● DATA SUPPLIED:
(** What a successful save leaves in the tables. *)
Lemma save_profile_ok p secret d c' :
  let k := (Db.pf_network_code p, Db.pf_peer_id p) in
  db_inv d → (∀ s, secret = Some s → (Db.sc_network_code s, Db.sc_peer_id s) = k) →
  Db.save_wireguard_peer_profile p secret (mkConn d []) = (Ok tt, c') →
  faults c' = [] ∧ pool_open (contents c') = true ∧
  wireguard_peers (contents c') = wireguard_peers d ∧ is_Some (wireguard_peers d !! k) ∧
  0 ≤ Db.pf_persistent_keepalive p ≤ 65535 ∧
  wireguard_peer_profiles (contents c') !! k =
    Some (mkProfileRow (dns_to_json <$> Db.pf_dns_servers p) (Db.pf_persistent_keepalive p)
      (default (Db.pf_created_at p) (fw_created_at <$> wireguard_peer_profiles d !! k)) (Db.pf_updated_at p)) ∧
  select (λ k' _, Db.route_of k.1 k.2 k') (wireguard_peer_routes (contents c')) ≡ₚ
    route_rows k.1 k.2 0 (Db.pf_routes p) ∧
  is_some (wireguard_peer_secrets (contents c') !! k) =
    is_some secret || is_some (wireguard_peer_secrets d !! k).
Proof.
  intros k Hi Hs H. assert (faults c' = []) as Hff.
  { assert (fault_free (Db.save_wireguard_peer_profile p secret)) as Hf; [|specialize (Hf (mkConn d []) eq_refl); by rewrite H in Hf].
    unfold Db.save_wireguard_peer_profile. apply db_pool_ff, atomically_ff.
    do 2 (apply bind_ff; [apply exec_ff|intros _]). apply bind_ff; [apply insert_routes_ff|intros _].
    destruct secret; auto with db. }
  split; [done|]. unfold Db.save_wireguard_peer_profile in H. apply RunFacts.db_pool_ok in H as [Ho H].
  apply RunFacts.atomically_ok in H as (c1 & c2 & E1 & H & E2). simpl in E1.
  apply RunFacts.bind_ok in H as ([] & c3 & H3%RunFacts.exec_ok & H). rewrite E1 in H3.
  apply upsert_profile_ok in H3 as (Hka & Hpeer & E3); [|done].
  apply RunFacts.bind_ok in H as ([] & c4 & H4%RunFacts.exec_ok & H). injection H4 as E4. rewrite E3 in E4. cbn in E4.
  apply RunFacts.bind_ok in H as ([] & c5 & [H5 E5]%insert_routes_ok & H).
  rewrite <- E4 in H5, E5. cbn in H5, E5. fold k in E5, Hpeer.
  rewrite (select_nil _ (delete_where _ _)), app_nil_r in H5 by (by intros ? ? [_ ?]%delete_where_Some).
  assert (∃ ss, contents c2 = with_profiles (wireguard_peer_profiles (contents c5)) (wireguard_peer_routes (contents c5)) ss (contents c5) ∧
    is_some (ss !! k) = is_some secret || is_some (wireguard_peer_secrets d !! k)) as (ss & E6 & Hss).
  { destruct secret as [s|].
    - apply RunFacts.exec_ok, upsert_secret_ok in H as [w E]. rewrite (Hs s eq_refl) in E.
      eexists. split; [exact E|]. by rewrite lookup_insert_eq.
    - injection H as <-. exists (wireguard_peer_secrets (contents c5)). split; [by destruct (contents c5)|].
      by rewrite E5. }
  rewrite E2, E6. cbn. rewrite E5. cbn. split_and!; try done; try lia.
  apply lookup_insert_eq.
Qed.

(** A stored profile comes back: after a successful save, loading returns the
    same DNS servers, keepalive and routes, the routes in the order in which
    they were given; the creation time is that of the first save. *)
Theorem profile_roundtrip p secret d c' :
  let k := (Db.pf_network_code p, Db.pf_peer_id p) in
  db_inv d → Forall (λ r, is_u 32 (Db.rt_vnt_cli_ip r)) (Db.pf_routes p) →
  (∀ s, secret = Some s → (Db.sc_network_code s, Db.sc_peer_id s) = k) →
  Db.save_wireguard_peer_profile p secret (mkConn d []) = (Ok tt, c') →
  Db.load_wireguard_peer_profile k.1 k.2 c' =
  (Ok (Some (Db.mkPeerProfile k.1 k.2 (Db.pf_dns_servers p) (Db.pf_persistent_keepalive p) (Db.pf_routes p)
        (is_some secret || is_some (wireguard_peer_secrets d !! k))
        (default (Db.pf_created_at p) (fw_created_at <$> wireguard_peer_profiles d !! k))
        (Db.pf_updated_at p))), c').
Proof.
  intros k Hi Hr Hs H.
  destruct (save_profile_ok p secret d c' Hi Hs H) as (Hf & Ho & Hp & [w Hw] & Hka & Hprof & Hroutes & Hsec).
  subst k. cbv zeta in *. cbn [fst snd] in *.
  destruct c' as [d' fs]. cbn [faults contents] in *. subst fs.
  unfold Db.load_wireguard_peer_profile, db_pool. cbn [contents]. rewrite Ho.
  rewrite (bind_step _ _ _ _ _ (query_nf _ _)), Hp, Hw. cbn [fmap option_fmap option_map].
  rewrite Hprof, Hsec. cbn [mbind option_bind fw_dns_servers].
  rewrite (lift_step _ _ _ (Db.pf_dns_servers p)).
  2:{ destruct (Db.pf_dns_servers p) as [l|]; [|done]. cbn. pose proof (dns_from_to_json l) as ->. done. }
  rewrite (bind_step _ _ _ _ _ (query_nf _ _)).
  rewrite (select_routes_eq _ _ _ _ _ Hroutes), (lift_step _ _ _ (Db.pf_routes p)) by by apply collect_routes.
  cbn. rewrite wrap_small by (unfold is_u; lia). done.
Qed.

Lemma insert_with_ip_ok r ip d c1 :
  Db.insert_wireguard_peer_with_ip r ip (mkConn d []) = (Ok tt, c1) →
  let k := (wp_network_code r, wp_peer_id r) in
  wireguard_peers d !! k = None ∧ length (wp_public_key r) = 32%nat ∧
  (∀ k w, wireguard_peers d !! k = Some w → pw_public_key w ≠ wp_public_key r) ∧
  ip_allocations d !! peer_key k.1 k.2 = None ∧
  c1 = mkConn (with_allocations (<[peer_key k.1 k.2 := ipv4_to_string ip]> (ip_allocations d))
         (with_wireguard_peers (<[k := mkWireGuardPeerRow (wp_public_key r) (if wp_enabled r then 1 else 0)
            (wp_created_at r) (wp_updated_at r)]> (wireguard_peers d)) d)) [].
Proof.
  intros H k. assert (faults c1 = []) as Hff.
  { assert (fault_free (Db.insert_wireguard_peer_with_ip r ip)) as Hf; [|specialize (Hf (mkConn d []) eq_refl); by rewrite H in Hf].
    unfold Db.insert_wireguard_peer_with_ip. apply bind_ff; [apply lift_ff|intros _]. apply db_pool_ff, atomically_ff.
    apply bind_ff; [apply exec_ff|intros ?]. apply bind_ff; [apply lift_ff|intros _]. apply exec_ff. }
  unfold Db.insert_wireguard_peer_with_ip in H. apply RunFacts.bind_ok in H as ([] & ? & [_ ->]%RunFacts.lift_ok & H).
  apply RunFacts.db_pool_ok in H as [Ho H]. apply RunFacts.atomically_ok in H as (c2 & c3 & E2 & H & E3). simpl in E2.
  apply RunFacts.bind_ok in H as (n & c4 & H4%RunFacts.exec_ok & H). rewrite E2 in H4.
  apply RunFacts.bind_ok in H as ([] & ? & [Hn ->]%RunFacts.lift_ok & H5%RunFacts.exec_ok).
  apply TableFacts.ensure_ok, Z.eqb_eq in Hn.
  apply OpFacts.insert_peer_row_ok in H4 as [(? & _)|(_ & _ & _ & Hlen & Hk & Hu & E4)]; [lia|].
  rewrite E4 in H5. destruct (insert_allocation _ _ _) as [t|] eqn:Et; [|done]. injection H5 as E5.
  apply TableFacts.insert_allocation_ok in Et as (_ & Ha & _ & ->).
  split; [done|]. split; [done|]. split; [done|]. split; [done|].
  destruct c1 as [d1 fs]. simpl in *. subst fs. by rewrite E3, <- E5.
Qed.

* * *

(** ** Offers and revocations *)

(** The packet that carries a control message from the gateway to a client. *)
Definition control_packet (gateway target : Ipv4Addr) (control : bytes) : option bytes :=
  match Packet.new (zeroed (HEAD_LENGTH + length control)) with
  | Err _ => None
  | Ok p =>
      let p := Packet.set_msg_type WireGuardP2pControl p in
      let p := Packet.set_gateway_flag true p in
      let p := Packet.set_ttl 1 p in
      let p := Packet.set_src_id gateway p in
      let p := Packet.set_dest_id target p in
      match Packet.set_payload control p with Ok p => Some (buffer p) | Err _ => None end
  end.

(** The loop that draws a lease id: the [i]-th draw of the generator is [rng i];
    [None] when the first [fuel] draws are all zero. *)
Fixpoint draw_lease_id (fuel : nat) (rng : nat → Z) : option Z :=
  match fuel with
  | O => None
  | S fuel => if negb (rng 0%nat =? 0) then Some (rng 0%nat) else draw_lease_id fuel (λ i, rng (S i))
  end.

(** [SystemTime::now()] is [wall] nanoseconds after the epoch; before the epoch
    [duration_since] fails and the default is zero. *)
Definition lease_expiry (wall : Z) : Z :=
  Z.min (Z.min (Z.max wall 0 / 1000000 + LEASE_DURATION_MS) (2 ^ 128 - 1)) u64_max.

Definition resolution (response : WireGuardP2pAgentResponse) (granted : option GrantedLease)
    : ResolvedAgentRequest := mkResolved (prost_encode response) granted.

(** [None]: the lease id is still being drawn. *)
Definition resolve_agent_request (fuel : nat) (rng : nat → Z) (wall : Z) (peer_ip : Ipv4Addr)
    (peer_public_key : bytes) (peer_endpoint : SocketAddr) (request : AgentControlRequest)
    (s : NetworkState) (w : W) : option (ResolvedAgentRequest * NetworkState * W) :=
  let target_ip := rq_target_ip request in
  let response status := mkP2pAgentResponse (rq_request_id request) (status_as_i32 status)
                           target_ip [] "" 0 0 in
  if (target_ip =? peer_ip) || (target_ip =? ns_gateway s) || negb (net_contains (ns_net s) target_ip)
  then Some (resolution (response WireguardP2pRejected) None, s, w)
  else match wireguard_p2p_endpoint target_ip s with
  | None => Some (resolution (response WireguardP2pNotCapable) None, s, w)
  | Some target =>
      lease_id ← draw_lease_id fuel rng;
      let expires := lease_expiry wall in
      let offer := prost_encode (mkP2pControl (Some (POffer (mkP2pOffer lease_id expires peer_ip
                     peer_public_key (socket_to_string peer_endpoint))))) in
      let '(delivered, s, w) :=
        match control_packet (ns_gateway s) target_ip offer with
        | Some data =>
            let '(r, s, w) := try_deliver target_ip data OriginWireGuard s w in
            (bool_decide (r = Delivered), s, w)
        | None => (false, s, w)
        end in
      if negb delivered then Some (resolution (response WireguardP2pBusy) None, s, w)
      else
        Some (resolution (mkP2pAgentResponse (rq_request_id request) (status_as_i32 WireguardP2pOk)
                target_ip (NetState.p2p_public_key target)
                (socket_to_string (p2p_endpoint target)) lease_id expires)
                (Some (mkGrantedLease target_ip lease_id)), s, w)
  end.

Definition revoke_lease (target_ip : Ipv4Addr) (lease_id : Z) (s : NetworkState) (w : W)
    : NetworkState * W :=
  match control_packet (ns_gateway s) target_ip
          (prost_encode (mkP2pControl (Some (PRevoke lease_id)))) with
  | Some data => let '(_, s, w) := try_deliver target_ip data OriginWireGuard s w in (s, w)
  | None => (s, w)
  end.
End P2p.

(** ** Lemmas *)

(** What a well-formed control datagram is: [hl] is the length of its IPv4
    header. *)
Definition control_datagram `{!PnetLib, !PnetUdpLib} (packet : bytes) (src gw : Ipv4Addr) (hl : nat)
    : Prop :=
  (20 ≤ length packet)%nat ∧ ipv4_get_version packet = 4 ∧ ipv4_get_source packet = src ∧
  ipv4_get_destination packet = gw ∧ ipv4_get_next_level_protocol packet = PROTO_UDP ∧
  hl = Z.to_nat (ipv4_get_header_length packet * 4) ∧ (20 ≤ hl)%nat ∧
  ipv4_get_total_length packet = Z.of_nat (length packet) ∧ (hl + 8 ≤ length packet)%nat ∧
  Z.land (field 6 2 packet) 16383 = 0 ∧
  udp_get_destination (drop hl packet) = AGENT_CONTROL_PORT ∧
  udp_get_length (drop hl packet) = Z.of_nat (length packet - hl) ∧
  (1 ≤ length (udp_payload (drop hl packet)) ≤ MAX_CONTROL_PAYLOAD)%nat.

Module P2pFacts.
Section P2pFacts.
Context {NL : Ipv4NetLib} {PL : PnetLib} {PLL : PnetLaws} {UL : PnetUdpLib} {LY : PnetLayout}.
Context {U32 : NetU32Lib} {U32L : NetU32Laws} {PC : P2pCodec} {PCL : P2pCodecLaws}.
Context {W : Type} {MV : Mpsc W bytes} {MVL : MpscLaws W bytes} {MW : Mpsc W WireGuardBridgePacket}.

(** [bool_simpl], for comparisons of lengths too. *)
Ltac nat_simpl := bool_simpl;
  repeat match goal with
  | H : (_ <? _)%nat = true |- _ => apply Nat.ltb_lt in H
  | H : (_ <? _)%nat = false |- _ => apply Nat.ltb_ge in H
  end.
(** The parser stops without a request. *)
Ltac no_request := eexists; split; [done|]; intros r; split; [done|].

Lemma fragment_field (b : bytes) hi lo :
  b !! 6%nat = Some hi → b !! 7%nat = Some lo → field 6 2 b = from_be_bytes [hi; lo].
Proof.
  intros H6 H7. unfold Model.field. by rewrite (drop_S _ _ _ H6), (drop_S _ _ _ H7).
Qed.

* * *

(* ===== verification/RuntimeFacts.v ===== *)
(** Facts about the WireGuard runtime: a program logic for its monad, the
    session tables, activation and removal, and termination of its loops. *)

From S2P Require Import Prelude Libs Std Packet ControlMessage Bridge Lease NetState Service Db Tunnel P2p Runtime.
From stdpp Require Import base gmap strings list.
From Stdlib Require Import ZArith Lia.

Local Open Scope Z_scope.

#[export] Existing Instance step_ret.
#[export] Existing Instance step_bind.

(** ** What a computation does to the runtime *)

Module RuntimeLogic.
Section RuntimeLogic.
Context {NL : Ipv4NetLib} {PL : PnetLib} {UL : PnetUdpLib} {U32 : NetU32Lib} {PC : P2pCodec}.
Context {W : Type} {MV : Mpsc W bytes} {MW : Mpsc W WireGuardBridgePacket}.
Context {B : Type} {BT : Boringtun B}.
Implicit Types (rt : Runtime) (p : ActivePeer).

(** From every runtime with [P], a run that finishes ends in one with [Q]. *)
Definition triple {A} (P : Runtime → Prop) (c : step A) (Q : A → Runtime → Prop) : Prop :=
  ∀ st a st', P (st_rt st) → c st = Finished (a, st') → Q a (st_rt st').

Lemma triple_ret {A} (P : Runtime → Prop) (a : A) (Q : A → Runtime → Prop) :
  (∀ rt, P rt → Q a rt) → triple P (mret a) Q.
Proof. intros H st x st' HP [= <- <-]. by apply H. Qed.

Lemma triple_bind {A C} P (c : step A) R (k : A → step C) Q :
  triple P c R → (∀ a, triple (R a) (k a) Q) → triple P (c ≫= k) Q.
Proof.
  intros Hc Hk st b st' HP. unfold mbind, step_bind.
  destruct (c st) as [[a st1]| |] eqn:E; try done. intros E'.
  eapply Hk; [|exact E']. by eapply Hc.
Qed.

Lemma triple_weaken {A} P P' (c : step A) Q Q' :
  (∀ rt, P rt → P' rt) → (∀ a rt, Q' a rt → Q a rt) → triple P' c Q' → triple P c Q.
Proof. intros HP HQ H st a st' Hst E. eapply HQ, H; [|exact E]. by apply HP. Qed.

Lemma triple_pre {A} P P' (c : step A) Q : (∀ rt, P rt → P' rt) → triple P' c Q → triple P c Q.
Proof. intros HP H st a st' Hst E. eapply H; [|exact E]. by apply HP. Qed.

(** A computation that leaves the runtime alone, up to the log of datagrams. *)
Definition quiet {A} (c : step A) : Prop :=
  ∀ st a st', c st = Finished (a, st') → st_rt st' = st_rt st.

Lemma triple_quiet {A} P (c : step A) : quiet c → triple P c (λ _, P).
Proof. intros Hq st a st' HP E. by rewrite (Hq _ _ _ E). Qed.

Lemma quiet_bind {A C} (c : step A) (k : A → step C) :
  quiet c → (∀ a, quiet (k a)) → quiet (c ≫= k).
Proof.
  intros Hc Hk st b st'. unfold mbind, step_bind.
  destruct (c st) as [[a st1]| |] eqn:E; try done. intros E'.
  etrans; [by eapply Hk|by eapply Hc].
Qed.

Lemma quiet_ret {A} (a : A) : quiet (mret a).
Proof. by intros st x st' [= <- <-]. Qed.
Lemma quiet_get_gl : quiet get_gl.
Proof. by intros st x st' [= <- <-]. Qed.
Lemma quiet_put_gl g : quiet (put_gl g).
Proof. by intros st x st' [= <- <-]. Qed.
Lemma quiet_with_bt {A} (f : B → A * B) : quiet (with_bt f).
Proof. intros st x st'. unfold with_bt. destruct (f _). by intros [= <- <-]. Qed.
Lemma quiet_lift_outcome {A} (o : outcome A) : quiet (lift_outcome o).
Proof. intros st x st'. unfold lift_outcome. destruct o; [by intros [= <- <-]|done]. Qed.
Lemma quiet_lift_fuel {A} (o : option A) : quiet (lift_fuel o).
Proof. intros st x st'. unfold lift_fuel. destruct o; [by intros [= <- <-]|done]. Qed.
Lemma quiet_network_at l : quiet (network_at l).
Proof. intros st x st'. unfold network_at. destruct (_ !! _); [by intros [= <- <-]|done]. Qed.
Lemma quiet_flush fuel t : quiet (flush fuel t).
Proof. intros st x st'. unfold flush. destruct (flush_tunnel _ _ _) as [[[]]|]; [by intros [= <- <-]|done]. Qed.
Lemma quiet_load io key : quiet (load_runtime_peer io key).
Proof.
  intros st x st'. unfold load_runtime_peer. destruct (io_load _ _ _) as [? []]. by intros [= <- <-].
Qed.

● AIM OF THE TASK: Taking the line with "(** What a successful" as the first and the line with "db_inv d → (∀" as the last, retype that stretch of the data above exactly, with no other lines.

● SOLVED EXERCISE:
(** What a successful save leaves in the tables. *)
Lemma save_profile_ok p secret d c' :
  let k := (Db.pf_network_code p, Db.pf_peer_id p) in
  db_inv d → (∀ s, secret = Some s → (Db.sc_network_code s, Db.sc_peer_id s) = k) →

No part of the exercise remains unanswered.